Will you return, word for word, only the lines from the top of the data below down to and including the one with "map (fun a =>"?
____ The data
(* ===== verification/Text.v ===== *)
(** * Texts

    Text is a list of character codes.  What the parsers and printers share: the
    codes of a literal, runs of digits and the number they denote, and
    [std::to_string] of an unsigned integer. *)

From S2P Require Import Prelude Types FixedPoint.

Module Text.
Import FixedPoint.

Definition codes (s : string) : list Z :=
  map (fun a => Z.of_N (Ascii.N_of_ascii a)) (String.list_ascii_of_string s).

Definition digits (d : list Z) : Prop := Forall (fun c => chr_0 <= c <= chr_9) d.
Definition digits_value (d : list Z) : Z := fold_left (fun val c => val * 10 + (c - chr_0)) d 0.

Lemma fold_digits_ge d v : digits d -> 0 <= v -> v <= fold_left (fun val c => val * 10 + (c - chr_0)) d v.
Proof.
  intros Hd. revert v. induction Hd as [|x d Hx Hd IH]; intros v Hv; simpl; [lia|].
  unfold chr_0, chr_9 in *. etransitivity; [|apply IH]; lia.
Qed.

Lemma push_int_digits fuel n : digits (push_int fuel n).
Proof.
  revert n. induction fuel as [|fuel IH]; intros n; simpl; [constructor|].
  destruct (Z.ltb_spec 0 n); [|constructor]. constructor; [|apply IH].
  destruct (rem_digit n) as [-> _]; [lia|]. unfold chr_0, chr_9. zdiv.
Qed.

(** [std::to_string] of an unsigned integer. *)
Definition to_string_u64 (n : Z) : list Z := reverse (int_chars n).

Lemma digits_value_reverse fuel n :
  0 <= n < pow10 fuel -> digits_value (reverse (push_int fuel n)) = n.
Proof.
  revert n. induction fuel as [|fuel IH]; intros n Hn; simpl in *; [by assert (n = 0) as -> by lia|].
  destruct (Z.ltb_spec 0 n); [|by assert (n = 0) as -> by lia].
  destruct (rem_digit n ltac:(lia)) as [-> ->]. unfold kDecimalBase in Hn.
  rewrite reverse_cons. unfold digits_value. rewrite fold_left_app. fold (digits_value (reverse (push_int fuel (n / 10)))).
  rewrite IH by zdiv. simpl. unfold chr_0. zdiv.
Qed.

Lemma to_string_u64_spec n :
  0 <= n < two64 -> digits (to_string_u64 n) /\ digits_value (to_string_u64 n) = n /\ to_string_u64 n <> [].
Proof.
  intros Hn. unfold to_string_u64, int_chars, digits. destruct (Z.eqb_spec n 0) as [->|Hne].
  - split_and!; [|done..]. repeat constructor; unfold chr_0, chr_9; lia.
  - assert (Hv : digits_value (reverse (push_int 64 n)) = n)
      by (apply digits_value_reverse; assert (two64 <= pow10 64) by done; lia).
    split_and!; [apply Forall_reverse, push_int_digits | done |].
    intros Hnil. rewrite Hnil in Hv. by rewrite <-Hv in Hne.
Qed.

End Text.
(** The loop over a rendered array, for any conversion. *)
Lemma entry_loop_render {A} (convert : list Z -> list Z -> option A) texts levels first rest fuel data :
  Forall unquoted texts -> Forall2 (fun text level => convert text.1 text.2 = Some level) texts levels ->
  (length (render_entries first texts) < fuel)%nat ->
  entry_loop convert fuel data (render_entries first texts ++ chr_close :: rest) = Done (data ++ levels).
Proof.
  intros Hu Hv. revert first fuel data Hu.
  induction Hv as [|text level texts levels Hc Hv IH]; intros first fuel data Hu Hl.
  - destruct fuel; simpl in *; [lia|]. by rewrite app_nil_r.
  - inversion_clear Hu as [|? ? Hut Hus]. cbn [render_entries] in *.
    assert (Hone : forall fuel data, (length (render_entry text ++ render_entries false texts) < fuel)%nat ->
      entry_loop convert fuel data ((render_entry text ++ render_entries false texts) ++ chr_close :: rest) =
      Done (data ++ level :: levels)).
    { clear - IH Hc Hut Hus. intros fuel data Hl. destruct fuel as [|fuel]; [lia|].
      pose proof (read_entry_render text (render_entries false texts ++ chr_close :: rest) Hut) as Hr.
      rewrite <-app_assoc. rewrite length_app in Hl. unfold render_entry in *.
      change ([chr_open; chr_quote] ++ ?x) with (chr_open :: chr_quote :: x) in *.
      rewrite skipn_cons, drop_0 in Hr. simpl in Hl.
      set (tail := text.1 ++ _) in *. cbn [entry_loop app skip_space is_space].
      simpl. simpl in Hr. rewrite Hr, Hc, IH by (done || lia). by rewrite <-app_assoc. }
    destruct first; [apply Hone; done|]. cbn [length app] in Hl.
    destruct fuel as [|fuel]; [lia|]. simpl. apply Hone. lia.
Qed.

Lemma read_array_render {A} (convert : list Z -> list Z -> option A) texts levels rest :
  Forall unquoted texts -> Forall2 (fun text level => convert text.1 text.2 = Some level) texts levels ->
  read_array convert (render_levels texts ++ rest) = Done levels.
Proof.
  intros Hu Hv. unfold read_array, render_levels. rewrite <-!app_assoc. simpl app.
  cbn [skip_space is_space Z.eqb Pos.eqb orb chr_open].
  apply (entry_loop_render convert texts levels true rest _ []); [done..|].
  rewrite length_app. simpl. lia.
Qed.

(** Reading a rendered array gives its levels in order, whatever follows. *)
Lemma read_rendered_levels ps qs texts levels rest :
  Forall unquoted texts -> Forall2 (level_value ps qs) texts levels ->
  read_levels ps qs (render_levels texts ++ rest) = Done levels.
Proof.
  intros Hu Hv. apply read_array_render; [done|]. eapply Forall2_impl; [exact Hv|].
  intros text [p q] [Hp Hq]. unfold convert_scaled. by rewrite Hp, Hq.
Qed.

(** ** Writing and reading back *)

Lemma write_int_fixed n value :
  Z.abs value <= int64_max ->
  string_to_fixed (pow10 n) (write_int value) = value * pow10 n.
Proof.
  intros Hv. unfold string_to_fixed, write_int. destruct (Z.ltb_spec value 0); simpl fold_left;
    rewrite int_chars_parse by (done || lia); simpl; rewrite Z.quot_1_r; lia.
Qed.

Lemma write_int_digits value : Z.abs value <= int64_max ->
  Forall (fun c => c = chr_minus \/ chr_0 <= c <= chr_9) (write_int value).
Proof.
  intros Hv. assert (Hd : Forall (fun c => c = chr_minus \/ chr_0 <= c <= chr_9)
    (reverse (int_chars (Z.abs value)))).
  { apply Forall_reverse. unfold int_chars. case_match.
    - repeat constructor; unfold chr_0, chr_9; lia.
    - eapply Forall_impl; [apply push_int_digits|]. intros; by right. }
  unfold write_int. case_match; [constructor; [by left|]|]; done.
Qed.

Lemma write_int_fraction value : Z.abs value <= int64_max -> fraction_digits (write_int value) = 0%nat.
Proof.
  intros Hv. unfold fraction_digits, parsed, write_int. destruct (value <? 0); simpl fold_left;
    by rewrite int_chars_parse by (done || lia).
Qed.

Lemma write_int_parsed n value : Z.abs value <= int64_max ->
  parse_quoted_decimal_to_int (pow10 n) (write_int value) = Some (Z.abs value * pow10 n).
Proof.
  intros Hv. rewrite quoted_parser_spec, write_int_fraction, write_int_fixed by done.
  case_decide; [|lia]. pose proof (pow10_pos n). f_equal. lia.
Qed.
________
*Output for this task*
(* ===== verification/Text.v ===== *)
(** * Texts

    Text is a list of character codes.  What the parsers and printers share: the
    codes of a literal, runs of digits and the number they denote, and
    [std::to_string] of an unsigned integer. *)

From S2P Require Import Prelude Types FixedPoint.

Module Text.
Import FixedPoint.

Definition codes (s : string) : list Z :=
  map (fun a => Z.of_N (Ascii.N_of_ascii a)) (String.list_ascii_of_string s).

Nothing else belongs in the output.